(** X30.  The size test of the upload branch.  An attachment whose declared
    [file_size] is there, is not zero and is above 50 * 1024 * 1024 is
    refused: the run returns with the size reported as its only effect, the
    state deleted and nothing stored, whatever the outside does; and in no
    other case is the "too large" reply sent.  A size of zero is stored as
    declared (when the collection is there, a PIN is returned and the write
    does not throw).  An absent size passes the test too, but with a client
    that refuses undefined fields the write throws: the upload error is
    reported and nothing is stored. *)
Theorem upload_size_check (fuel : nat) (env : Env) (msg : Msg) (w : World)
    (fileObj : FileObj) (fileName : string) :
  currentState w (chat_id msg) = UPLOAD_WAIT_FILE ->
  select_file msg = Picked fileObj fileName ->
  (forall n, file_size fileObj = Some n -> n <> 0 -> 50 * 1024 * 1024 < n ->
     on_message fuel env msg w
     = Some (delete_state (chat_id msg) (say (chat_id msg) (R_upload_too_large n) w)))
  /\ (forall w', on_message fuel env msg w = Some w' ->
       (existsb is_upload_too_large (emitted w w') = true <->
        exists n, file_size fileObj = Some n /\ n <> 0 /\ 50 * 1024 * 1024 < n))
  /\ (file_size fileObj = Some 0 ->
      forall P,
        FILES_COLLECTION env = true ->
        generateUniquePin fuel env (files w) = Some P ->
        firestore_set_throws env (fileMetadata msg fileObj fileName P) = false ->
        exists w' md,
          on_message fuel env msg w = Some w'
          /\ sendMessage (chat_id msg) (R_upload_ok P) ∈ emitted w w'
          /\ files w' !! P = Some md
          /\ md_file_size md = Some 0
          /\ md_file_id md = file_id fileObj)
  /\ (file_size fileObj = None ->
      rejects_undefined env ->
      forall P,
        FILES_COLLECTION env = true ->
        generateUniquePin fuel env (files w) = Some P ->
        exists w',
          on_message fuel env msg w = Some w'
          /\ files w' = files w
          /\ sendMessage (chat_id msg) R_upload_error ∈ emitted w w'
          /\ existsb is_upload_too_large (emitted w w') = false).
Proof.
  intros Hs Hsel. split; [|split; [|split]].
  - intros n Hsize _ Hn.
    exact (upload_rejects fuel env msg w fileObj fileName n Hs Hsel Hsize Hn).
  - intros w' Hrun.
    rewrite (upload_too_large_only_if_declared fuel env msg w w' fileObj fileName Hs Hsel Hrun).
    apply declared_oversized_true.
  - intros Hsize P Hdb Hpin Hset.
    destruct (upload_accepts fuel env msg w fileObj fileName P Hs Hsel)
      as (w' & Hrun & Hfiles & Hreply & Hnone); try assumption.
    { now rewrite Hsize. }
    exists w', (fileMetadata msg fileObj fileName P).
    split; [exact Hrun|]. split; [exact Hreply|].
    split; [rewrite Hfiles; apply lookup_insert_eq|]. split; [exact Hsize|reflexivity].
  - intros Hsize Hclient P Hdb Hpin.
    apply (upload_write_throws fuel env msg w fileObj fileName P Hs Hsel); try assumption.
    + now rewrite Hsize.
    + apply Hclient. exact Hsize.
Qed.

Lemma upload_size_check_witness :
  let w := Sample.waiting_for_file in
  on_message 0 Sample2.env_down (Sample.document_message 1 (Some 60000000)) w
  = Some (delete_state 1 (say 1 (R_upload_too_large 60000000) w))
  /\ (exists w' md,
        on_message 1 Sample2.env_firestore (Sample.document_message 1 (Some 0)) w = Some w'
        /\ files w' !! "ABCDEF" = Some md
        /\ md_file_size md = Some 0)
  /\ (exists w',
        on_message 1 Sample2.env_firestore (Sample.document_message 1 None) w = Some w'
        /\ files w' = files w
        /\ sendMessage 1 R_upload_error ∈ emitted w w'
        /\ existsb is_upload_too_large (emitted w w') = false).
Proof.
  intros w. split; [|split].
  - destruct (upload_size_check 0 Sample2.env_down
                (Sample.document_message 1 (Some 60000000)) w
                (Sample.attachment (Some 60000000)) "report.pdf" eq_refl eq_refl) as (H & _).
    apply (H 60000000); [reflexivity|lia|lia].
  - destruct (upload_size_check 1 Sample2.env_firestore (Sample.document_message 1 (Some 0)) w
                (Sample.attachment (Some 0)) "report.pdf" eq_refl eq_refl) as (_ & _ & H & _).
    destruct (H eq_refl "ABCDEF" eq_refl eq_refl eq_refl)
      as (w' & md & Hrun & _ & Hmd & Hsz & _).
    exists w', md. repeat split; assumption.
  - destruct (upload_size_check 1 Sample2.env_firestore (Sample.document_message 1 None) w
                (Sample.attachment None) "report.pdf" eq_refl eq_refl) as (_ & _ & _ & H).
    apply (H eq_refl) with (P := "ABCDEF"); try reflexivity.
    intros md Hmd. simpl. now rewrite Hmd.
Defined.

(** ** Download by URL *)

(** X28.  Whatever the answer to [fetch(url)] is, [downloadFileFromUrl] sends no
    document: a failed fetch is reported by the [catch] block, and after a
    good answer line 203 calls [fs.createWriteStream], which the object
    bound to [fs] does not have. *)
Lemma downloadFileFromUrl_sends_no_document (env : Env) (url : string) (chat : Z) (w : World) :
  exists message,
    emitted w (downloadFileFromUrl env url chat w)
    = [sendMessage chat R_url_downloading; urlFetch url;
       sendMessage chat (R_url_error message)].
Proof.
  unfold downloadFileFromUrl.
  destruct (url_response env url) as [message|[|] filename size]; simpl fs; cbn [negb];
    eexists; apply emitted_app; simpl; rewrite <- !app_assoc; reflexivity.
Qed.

### TRY IT
Retype only this portion of the data above: the line containing "Hclient. exact Hsize.", the line containing "exists w', md. repeat split; assumption.", and all lines between them, exactly.

### WRITTEN ANSWER
    + apply Hclient. exact Hsize.
Qed.

Lemma upload_size_check_witness :
  let w := Sample.waiting_for_file in
  on_message 0 Sample2.env_down (Sample.document_message 1 (Some 60000000)) w
  = Some (delete_state 1 (say 1 (R_upload_too_large 60000000) w))
  /\ (exists w' md,
        on_message 1 Sample2.env_firestore (Sample.document_message 1 (Some 0)) w = Some w'
        /\ files w' !! "ABCDEF" = Some md
        /\ md_file_size md = Some 0)
  /\ (exists w',
        on_message 1 Sample2.env_firestore (Sample.document_message 1 None) w = Some w'
        /\ files w' = files w
        /\ sendMessage 1 R_upload_error ∈ emitted w w'
        /\ existsb is_upload_too_large (emitted w w') = false).
Proof.
  intros w. split; [|split].
  - destruct (upload_size_check 0 Sample2.env_down
                (Sample.document_message 1 (Some 60000000)) w
                (Sample.attachment (Some 60000000)) "report.pdf" eq_refl eq_refl) as (H & _).
    apply (H 60000000); [reflexivity|lia|lia].
  - destruct (upload_size_check 1 Sample2.env_firestore (Sample.document_message 1 (Some 0)) w
                (Sample.attachment (Some 0)) "report.pdf" eq_refl eq_refl) as (_ & _ & H & _).
    destruct (H eq_refl "ABCDEF" eq_refl eq_refl eq_refl)
      as (w' & md & Hrun & _ & Hmd & Hsz & _).
    exists w', md. repeat split; assumption.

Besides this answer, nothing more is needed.